Ramchandra B. Loyalka v. Shapurji N. Bhownagree 

(1940) 42 BOMLR 550

(Section 124, 126 and 145 of Indian Contract Act, Difference between Indemnity and Guarantee)

FACTS:

The plaintiff (P) was a sub-broker employed by the defendant broker (D) on 50% commission. P introduced 6 constituents and became answerable to the broker for them. The constituents defaulted which resulted in loss of Rs.16000. P asked for amount due under his brokerage from D and agreed to make good Rs.16000[1]. D thereafter sued the constituents and compromised his claim as against some of them by receiving amounts much smaller than what was due from them and claimed the unrecovered amount. P sued to take accounts of the dealings between himself and D, and as to the compromises arrived at by D with some of the constituents, alleging D had settled the claims as against those constituents for lesser amounts without P’s (guarantor) consent. Therefore P was discharged from his obligation to pay the debts of those constituents.

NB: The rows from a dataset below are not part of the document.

Definition number : Type := spec_float.

Definition NaN : number := S754_nan.
Definition Infinity : number := S754_infinity false.
Definition pos_zero : number := S754_zero false.

(** The Number nearest to an integer. *)
Definition of_Z (z : Z) : number := binary_normalize prec emax z 0 false.

Definition add : number -> number -> number := SFadd prec emax.
Definition sub : number -> number -> number := SFsub prec emax.

Definition is_nan (v : number) : bool :=
  match v with S754_nan => true | _ => false end.

Definition is_finite (v : number) : bool :=
  match v with
  | S754_zero _ | S754_finite _ _ _ => true
  | S754_infinity _ | S754_nan => false
  end.

(** [v < 0] as the relational operator computes it (false when [v] is
    NaN). *)
Definition ltb0 (v : number) : bool := SFltb v pos_zero.

(** ToBoolean of a Number: false for [+0], [-0] and NaN. *)
Definition truthy (v : number) : bool :=
  match v with
  | S754_zero _ | S754_nan => false
  | _ => true
  end.

(** The Number nearest to the rational [p/q] (ties to even), for [0 <= p]
    and [0 < q]: the quotient is taken with more than [prec + 2] bits and a
    sticky last bit, then rounded once. *)
Definition of_ratio (neg : bool) (p q : Z) : number :=
  if p =? 0 then S754_zero neg
  else
    let e := Z.log2 p - Z.log2 q - 64 in
    let '(m, r) := if e <? 0 then Z.div_eucl (p * 2 ^ (- e)) q
                   else Z.div_eucl p (q * 2 ^ e) in
    let m' := if r =? 0 then m else Z.lor m 1 in
    binary_normalize prec emax (if neg then - m' else m') e neg.

(** The Number nearest to [m * 10^e], for [0 <= m]. *)
Definition of_decimal (neg : bool) (m e : Z) : number :=
  if 0 <=? e then of_ratio neg (m * 10 ^ e) 1
  else of_ratio neg m (10 ^ (- e)).

(** The exact value of a positive finite Number as a fraction. *)
Definition to_ratio (m : positive) (e : Z) : Z * Z :=
  if 0 <=? e then (Zpos m * 2 ^ e, 1) else (Zpos m, 2 ^ (- e)).

(** ** StringToNumber *)

Definition is_space (c : ascii) : bool :=
  let n := nat_of_ascii c in
  (Nat.eqb n 32 || (Nat.leb 9 n && Nat.leb n 13))%bool.

Fixpoint trim_start (s : string) : string :=
  match s with
  | String c s' => if is_space c then trim_start s' else s
  | EmptyString => s
  end.

Fixpoint rev_string (s acc : string) : string :=
  match s with
  | String c s' => rev_string s' (String c acc)
  | EmptyString => acc
  end.

Definition trim (s : string) : string :=
  rev_string (trim_start (rev_string (trim_start s) "")) "".

(** The value of [c] as a digit of base [base], if it is one. *)
Definition digit_of (base : Z) (c : ascii) : option Z :=
  let n := Z.of_nat (nat_of_ascii c) in
  let d := if (48 <=? n) && (n <=? 57) then n - 48
           else if (97 <=? n) && (n <=? 102) then n - 87
           else if (65 <=? n) && (n <=? 70) then n - 55
           else base in
  if d <? base then Some d else None.

(** Reads the longest run of digits: the value accumulated on [acc], the
    number of digits read, the rest of the text. *)
Fixpoint read_digits (base : Z) (s : string) (acc : Z) (n : Z)
  : Z * Z * string :=
  match s with
  | String c s' =>
      match digit_of base c with
      | Some d => read_digits base s' (base * acc + d) (n + 1)
      | None => (acc, n, s)
      end
  | EmptyString => (acc, n, s)
  end.

(** ExponentPart, optional and last: [e] or [E], a sign, digits. *)
Definition parse_exponent (s : string) : option Z :=
  match s with
  | EmptyString => Some 0
  | String c s' =>
      if (Ascii.eqb c "e" || Ascii.eqb c "E")%bool then
        let '(neg, ds) :=
          match s' with
          | String "-" t => (true, t)
          | String "+" t => (false, t)
          | _ => (false, s')
          end in
        match read_digits 10 ds 0 0 with
        | (v, n, EmptyString) =>
            if 0 <? n then Some (if neg then - v else v) else None
        | _ => None
        end
      else None
  end.

(** StrUnsignedDecimalLiteral. *)
Definition parse_unsigned (neg : bool) (s : string) : number :=
  if String.eqb s "Infinity" then S754_infinity neg
  else
    let '(i, ni, r1) := read_digits 10 s 0 0 in
    match r1 with
    | String "." r2 =>
        let '(f, nf, r3) := read_digits 10 r2 i 0 in
        if (ni =? 0) && (nf =? 0) then NaN
        else match parse_exponent r3 with
             | Some e => of_decimal neg f (e - nf)
             | None => NaN
             end
    | _ =>
        if ni =? 0 then NaN
        else match parse_exponent r1 with
             | Some e => of_decimal neg i e
             | None => NaN
             end
    end.

(** NonDecimalIntegerLiteral: the digits after [0x], [0o] or [0b]. *)
Definition parse_radix (base : Z) (s : string) : number :=
  match read_digits base s 0 0 with
  | (v, n, EmptyString) => if 0 <? n then of_Z v else NaN
  | _ => NaN
  end.

Definition StringToNumber (s : string) : number :=
  match trim s with
  | EmptyString => pos_zero
  | String "-" t => parse_unsigned true t
  | String "+" t => parse_unsigned false t
  | String "0" (String c t) as u =>
      if (Ascii.eqb c "x" || Ascii.eqb c "X")%bool then parse_radix 16 t
      else if (Ascii.eqb c "o" || Ascii.eqb c "O")%bool then parse_radix 8 t
      else if (Ascii.eqb c "b" || Ascii.eqb c "B")%bool then parse_radix 2 t
      else parse_unsigned false u
  | u => parse_unsigned false u
  end.

(** ** Number::toString, radix 10 *)

Fixpoint digits_fuel (fuel : nat) (z : Z) (acc : string) : string :=
  match fuel with
  | O => acc
  | S f =>
      let acc' := String (ascii_of_nat (Z.to_nat (48 + z mod 10))) acc in
      if z <? 10 then acc' else digits_fuel f (z / 10) acc'
  end.

(** The decimal digits of a natural number. *)
Definition digits (z : Z) : string :=
  digits_fuel (S (Z.to_nat (Z.log2 z))) z "".

(** [p/q < 10^n]. *)
Definition below_pow10 (p q n : Z) : bool :=
  if 0 <=? n then p <? q * 10 ^ n else p * 10 ^ (- n) <? q.

Fixpoint find_position (fuel : nat) (p q n : Z) : Z :=
  match fuel with
  | O => n
  | S f => if below_pow10 p q n then n else find_position f p q (n + 1)
  end.

(** The [n] with [10^(n-1) <= p/q < 10^n], searched upwards from an
    under-estimate read off the binary logarithms. *)
Definition position (p q : Z) : Z :=
  find_position 8 p q ((Z.log2 p - Z.log2 q) * 30103 / 100000 - 2).

(** The shortest decimal [s * 10^(n-k)] that reads back as [v]: [k] grows
    from [17 - fuel + 1]; of the two [k]-digit neighbours of [p/q] the one
    that reads back is taken, the nearer one when both do, the even one on a
    tie. The result is [(n, s)]. *)
Fixpoint shortest (fuel : nat) (v : number) (p q n k : Z) : Z * Z :=
  let '(num, den) := if 0 <=? k - n then (p * 10 ^ (k - n), q)
                     else (p, q * 10 ^ (n - k)) in
  let s0 := num / den in
  let r := num mod den in
  let ok s := SFeqb (of_decimal false s (n - k)) v in
  let up := match 2 * r ?= den with
            | Lt => false
            | Gt => true
            | Eq => Z.odd s0
            end in
  let pick s := if s =? 10 ^ k then (n + 1, 1) else (n, s) in
  match fuel with
  | O => (n, s0)
  | S f =>
      if ok s0 && ok (s0 + 1) then pick (if up then s0 + 1 else s0)
      else if ok s0 then (n, s0)
      else if ok (s0 + 1) then pick (s0 + 1)
      else shortest f v p q n (k + 1)
  end.

Fixpoint zeros (n : nat) : string :=
  match n with O => "" | S n' => String "0" (zeros n') end.

Definition take (n : Z) (s : string) : string := substring 0 (Z.to_nat n) s.
Definition drop (n : Z) (s : string) : string :=
  substring (Z.to_nat n) (String.length s - Z.to_nat n) s.

Definition format_decimal (n s : Z) : string :=
  let ds := digits s in
  let k := Z.of_nat (String.length ds) in
  if (k <=? n) && (n <=? 21) then ds ++ zeros (Z.to_nat (n - k))
  else if (0 <? n) && (n <=? 21) then take n ds ++ "." ++ drop n ds
  else if (-6 <? n) && (n <=? 0) then "0." ++ zeros (Z.to_nat (- n)) ++ ds
  else
    let e := n - 1 in
    let ex := (if e <? 0 then "-" else "+") ++ digits (Z.abs e) in
    if k =? 1 then ds ++ "e" ++ ex
    else take 1 ds ++ "." ++ drop 1 ds ++ "e" ++ ex.

Definition to_string (v : number) : string :=
  match v with
  | S754_nan => "NaN"
  | S754_zero _ => "0"
  | S754_infinity false => "Infinity"
  | S754_infinity true => "-Infinity"
  | S754_finite neg m e =>
      let '(p, q) := to_ratio m e in
      let '(n, s) := shortest 17 (S754_finite false m e) p q (position p q) 1 in
      (if neg then "-" else "") ++ format_decimal n s
  end.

ISSUE: Whether contract of Guarantee or Indemnity

CONTENTIONS:

Plaintiff:

  1. P was a guarantor and D making a settlement without his (surety) had discharged him.
  2. By the compromise made by D without P’s consent, with three of the constituents, his remedies against those three parties are lost.

Defendant:

  1. It was a contract of indemnity because there was no specific amount which the plaintiff had stood surety for and the requirement that, there should be three parties for guarantee was absent. The deal was only between P & D.
  2. The defendant was within his rights to negotiate and recover the best amounts he could and there was no allegation of any mala-fide or wrong-doing in arriving at these settlements with the defaulting customers.

HELD:

Trial Court: Contract of guarantee, favoured P

High Court (Bombay)

BEAUMONT, CJ.

  1. (w.r.t 1st contention of D Trial court verdict) The contract fell within the terms of the definition of indemnity under S. 124. The promisor is agreeing to save the promisee from loss occasioned by the conduct of the constituents introduced. A contract of guarantee involves three parties- the creditor, the surety and the principal debtor (S.126). There must be a contract, first of all, between the principal debtor and the creditor and between the surety and the creditor. But if those are the only contracts, the case is one of indemnity. In order to constitute a contract of guarantee there must be a third contract, by which the principal debtor expressly or impliedly requests the surety to act as surety. S.145 provides that in every contract of guarantee there is an implied promise by the principal debtor to indemnify the surety. This is not possible unless the principal debtor is privy to the contract of surety-ship.
  2. P was anyway liable to pay under the second agreement[2] by which he expressly agreed to be liable for the amounts mentioned in the document and hence D was entitled to the unrecovered amount.

KANIA, J.

  1. There must be a third contract by which the principal debtor agrees to satisfy the claim of the surety. If the surety satisfies the claim of the creditor without such contract, the action of the surety would be voluntary, and the debtor may repudiate all liability for the payment made by the surety, on the ground that he had never requested the surety to make any payment.
  2. (w.r.t 2nd contention of P & D) D’s contention accepted. The second agreement completely defeats P’s claim. P’s rights, if any, come into existence only when he makes the payment and not before. Under the circumstances of the case consent(in law) is not consequential.